_RECORDED INFORMATION_
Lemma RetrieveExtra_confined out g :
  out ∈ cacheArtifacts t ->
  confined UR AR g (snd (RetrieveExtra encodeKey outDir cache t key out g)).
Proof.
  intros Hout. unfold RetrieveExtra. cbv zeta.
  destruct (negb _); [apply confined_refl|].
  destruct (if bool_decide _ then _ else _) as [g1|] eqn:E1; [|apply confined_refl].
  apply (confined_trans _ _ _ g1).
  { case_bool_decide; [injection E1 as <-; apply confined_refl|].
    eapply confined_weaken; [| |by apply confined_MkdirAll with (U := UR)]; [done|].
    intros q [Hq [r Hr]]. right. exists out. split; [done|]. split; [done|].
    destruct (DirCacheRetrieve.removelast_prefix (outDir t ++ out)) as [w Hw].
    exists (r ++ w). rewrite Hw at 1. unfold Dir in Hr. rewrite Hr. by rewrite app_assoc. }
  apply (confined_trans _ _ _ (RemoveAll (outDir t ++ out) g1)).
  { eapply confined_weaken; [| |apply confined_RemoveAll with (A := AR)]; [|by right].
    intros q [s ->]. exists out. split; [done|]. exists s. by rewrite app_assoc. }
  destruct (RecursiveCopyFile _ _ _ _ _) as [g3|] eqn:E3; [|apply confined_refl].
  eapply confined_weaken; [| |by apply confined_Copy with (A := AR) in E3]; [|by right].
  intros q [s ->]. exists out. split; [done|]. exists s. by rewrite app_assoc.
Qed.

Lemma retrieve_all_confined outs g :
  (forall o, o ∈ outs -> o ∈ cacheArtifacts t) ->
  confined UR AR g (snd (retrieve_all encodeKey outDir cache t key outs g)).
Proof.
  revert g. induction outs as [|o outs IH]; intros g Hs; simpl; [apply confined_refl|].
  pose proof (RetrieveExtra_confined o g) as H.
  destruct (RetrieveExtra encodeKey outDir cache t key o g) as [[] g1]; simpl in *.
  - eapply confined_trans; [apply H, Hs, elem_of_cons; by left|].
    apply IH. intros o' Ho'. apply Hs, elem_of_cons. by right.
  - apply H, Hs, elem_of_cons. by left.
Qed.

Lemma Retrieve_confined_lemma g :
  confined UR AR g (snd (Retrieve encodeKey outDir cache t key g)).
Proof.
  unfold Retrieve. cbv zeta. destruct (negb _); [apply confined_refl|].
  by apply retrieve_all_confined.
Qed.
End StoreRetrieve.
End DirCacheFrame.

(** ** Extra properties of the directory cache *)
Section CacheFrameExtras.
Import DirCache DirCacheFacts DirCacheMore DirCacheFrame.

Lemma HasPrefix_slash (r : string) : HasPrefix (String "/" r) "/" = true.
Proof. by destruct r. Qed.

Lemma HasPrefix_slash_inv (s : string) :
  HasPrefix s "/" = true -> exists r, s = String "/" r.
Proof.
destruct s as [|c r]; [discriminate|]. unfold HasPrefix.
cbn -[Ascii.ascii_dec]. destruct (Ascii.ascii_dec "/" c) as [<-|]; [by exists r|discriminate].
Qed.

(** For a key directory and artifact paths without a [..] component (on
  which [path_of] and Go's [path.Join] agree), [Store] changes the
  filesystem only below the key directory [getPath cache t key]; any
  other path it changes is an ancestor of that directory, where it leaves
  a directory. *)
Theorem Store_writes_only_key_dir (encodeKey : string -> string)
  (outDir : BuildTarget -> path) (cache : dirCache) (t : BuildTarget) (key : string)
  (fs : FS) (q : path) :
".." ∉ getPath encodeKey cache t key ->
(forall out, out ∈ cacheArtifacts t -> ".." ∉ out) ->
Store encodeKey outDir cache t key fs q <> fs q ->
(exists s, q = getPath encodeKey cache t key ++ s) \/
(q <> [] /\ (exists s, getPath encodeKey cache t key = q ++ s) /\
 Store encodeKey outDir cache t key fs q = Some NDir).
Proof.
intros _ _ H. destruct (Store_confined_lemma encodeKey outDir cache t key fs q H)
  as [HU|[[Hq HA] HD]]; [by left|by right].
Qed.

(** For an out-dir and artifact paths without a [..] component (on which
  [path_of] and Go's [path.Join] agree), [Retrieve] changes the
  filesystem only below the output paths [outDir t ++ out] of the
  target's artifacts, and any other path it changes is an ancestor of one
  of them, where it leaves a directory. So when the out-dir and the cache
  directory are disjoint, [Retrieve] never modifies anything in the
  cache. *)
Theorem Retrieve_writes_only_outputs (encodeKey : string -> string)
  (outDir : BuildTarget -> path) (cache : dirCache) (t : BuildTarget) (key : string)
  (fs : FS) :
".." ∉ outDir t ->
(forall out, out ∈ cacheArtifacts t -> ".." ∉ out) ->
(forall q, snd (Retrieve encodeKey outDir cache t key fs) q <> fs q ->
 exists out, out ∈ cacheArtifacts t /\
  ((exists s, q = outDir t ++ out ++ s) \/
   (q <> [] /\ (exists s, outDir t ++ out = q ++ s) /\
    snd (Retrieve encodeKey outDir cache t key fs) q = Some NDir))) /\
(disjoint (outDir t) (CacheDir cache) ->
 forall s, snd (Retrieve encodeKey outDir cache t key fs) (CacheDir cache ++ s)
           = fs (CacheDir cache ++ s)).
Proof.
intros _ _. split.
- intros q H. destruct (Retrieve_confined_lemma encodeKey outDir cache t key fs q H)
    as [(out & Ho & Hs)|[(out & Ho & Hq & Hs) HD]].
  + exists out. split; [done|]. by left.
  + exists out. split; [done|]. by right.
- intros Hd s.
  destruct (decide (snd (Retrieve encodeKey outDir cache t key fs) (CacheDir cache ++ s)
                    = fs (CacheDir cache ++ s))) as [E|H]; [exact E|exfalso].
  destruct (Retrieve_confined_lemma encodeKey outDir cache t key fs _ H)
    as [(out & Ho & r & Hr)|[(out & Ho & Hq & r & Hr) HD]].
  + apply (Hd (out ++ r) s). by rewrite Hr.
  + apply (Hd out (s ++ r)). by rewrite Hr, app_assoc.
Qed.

_ACTION ITEM_
Show each line of the material holding "left".

_WRITTEN ANSWER_
  - eapply confined_trans; [apply H, Hs, elem_of_cons; by left|].
  - apply H, Hs, elem_of_cons. by left.
  as [HU|[[Hq HA] HD]]; [by left|by right].
  + exists out. split; [done|]. by left.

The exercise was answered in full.